In the entries below, find the line with "Definition source_ok (e" and the line with "let '(h, m, s) := es_time e in timeBytes"; give again those lines and every line between them, exactly.

START MATERIALS PROVIDED

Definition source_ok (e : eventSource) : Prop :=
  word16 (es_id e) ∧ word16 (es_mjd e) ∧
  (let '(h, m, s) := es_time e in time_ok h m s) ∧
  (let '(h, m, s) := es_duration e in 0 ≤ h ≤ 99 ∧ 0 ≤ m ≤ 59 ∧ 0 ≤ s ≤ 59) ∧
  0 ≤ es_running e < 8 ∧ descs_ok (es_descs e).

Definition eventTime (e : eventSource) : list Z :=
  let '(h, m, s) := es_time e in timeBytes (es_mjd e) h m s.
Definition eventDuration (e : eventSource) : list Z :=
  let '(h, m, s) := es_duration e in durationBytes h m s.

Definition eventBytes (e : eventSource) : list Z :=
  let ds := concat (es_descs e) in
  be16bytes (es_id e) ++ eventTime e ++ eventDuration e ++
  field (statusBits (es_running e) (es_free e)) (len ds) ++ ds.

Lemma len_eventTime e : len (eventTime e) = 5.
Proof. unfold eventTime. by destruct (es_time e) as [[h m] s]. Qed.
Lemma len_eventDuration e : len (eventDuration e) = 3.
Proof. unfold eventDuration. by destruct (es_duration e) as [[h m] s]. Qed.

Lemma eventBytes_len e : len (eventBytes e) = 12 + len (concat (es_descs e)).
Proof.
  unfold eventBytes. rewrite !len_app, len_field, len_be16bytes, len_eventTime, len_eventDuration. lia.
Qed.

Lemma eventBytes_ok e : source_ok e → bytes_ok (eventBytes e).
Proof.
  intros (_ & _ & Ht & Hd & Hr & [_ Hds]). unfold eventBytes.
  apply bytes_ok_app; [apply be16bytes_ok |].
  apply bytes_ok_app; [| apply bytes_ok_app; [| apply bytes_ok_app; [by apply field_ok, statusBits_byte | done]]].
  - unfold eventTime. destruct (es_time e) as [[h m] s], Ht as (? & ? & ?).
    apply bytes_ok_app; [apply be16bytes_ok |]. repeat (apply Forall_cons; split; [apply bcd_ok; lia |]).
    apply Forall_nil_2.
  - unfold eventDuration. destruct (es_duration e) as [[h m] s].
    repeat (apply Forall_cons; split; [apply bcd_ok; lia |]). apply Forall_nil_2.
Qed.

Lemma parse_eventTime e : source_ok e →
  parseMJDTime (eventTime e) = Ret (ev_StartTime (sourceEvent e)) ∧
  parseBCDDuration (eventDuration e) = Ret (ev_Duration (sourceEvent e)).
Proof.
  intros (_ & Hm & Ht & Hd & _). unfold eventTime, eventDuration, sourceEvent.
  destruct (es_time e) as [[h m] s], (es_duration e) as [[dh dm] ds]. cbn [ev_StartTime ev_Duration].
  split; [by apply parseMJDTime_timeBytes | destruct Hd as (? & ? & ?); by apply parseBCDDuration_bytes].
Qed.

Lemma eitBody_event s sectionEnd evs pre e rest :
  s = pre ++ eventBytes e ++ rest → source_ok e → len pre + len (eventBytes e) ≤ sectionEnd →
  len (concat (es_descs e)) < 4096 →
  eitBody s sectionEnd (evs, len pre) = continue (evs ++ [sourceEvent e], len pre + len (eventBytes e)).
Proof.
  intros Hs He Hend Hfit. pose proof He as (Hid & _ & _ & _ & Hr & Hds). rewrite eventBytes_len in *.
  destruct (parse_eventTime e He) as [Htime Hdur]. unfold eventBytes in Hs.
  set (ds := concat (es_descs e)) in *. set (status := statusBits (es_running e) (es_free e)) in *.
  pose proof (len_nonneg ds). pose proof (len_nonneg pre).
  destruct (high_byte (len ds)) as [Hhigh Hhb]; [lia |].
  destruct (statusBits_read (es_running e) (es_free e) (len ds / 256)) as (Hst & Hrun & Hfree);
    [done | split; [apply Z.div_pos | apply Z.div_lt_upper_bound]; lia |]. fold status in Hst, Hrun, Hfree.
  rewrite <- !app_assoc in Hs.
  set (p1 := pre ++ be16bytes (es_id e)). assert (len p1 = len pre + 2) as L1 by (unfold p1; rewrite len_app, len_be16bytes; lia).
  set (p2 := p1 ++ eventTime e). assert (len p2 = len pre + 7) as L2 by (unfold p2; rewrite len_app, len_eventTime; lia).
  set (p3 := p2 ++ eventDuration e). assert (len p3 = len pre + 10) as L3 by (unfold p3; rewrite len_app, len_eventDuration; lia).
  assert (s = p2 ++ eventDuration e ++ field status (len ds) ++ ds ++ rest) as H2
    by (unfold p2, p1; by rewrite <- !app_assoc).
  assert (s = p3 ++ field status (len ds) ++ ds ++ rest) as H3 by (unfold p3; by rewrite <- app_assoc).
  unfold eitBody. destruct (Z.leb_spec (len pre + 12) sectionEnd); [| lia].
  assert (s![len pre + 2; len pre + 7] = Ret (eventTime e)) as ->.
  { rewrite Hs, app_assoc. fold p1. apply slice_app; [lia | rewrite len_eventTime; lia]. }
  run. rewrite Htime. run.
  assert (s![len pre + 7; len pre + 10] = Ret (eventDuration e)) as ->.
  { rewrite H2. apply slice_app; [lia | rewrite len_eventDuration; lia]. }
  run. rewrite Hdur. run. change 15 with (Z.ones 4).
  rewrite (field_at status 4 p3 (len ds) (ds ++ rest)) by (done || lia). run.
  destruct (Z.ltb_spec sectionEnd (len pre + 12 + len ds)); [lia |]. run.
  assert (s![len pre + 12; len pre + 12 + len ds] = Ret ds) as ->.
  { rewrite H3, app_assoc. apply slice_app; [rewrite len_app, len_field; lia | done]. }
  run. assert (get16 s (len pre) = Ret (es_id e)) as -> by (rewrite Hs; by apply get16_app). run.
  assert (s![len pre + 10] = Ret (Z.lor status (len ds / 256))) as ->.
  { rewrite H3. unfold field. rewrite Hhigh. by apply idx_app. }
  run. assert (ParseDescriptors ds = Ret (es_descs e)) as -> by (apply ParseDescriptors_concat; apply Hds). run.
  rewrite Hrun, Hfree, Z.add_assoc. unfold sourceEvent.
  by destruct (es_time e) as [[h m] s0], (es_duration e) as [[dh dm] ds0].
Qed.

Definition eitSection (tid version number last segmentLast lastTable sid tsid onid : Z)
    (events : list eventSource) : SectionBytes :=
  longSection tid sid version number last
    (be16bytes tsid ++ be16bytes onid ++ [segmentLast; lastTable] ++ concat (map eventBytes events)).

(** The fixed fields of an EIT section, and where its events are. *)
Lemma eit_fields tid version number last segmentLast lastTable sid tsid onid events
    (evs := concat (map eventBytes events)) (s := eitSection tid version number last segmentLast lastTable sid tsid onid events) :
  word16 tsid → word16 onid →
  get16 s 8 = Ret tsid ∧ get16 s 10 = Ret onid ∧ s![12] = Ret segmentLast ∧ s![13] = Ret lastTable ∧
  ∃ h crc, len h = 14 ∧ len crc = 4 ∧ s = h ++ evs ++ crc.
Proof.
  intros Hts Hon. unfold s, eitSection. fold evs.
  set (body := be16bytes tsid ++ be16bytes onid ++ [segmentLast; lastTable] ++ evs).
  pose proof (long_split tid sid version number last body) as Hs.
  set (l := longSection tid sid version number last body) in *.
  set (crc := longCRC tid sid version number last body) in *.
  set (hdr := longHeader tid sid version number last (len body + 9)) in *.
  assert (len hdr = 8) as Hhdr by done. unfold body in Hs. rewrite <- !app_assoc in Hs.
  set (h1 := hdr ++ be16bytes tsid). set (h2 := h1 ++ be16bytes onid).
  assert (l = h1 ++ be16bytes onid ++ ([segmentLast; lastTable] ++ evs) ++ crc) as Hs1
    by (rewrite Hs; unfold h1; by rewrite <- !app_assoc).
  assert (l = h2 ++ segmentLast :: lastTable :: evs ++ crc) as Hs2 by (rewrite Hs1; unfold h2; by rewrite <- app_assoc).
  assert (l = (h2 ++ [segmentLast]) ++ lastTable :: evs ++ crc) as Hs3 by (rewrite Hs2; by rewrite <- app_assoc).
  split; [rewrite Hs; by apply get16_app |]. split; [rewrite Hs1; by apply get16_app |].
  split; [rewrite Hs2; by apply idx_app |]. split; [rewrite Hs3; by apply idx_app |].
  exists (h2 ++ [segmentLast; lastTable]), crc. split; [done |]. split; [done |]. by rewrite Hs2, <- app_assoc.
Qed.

END MATERIALS PROVIDED
START MATERIALS PROVIDED

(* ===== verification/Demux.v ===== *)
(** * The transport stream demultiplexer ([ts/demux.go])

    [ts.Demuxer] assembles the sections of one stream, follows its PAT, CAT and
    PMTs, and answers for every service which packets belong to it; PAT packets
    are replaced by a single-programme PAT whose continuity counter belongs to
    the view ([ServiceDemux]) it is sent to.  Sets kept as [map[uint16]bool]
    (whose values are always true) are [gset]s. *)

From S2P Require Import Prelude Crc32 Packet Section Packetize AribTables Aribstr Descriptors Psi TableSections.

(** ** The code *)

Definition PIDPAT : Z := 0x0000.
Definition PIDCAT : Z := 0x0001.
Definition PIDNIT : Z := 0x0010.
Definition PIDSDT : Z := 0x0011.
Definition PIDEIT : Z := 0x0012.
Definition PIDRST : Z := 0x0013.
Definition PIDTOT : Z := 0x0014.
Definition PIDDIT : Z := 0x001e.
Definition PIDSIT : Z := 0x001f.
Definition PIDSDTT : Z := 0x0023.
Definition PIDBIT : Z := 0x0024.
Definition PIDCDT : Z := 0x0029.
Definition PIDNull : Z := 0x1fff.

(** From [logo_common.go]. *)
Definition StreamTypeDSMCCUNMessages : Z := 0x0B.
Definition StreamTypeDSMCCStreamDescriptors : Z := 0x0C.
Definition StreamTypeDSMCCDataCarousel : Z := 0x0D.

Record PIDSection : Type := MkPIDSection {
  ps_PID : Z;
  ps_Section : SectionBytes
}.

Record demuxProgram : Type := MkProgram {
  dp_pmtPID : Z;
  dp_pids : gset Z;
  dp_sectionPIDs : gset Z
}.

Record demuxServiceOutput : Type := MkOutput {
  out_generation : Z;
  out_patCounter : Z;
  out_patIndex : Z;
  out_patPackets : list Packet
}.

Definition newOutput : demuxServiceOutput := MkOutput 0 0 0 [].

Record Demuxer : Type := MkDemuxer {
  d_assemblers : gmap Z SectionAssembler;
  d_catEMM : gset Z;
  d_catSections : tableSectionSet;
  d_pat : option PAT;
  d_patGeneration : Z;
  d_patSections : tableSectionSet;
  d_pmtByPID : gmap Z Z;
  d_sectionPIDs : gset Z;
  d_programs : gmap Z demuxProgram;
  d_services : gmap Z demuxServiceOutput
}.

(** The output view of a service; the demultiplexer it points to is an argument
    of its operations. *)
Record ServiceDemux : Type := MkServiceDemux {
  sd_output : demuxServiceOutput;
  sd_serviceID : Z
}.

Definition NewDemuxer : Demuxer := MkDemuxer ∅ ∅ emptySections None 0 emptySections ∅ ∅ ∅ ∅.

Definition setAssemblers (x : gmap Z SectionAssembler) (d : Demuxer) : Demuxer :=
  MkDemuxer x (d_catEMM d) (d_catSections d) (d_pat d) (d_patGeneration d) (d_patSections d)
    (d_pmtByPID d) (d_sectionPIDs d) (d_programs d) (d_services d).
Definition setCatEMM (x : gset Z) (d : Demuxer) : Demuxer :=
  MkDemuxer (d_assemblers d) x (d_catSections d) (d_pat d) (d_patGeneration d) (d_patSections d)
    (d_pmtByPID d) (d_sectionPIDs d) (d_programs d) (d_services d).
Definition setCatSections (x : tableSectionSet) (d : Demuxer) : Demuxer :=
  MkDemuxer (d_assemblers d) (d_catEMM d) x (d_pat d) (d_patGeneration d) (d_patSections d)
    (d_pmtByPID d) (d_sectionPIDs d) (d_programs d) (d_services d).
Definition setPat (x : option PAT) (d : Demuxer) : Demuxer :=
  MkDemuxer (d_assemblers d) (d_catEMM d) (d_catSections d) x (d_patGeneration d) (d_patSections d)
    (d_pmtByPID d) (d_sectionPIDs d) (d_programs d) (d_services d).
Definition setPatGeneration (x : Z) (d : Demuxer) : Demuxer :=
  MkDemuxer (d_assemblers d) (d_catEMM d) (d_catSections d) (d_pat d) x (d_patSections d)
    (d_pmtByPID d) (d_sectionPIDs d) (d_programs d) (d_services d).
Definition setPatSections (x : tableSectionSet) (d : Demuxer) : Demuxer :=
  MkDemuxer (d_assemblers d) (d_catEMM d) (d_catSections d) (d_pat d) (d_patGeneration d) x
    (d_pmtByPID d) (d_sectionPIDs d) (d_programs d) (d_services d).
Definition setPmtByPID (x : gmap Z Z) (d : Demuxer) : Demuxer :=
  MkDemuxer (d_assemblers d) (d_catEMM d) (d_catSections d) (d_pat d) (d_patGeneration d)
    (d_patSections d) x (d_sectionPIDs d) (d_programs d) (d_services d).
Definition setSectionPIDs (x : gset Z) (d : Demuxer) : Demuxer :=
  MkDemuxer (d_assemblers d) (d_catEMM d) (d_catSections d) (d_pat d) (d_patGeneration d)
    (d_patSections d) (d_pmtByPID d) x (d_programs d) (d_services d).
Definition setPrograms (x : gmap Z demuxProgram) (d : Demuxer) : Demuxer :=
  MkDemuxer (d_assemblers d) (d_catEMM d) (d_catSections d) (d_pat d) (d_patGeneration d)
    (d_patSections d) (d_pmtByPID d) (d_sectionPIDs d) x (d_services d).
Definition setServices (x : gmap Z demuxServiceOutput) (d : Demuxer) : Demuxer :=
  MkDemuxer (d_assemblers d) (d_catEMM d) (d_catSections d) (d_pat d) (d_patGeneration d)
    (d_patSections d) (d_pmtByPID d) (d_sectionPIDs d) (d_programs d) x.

END MATERIALS PROVIDED
START MATERIALS PROVIDED

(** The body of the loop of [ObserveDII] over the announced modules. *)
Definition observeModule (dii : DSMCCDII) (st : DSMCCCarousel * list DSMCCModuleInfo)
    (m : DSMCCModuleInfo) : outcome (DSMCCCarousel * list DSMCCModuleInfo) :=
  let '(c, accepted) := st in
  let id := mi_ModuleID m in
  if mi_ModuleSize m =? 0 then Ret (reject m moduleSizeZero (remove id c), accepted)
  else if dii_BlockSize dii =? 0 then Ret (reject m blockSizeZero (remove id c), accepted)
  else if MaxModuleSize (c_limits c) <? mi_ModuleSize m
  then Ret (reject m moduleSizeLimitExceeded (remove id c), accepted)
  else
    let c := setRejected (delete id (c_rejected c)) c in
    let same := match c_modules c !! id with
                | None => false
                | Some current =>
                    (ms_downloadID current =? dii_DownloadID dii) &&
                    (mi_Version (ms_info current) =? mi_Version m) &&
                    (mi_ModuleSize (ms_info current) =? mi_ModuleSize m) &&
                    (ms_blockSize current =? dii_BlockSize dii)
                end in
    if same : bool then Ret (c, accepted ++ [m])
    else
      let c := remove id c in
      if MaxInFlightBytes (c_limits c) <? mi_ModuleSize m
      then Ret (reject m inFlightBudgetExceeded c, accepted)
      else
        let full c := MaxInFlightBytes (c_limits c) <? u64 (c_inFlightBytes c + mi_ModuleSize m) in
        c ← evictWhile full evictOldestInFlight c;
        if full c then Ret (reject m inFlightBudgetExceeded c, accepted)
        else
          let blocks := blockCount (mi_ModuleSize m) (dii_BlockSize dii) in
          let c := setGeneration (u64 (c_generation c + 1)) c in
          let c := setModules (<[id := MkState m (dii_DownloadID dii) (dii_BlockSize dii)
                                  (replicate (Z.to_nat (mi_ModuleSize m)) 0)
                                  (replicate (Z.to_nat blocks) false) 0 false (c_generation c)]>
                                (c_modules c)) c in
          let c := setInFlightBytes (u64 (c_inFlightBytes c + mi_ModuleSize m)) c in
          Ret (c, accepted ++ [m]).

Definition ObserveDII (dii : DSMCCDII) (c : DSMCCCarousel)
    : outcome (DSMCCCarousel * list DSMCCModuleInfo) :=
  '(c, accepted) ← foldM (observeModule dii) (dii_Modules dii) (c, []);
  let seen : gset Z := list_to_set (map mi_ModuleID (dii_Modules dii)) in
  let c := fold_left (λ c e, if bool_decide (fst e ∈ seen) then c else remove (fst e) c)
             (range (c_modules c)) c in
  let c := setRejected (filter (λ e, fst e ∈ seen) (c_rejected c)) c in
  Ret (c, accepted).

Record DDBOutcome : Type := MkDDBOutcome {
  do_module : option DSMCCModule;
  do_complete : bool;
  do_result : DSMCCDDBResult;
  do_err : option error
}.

END MATERIALS PROVIDED

- **ANSWER AREA**:
Definition source_ok (e : eventSource) : Prop :=
  word16 (es_id e) ∧ word16 (es_mjd e) ∧
  (let '(h, m, s) := es_time e in time_ok h m s) ∧
  (let '(h, m, s) := es_duration e in 0 ≤ h ≤ 99 ∧ 0 ≤ m ≤ 59 ∧ 0 ≤ s ≤ 59) ∧
  0 ≤ es_running e < 8 ∧ descs_ok (es_descs e).

Definition eventTime (e : eventSource) : list Z :=
  let '(h, m, s) := es_time e in timeBytes (es_mjd e) h m s.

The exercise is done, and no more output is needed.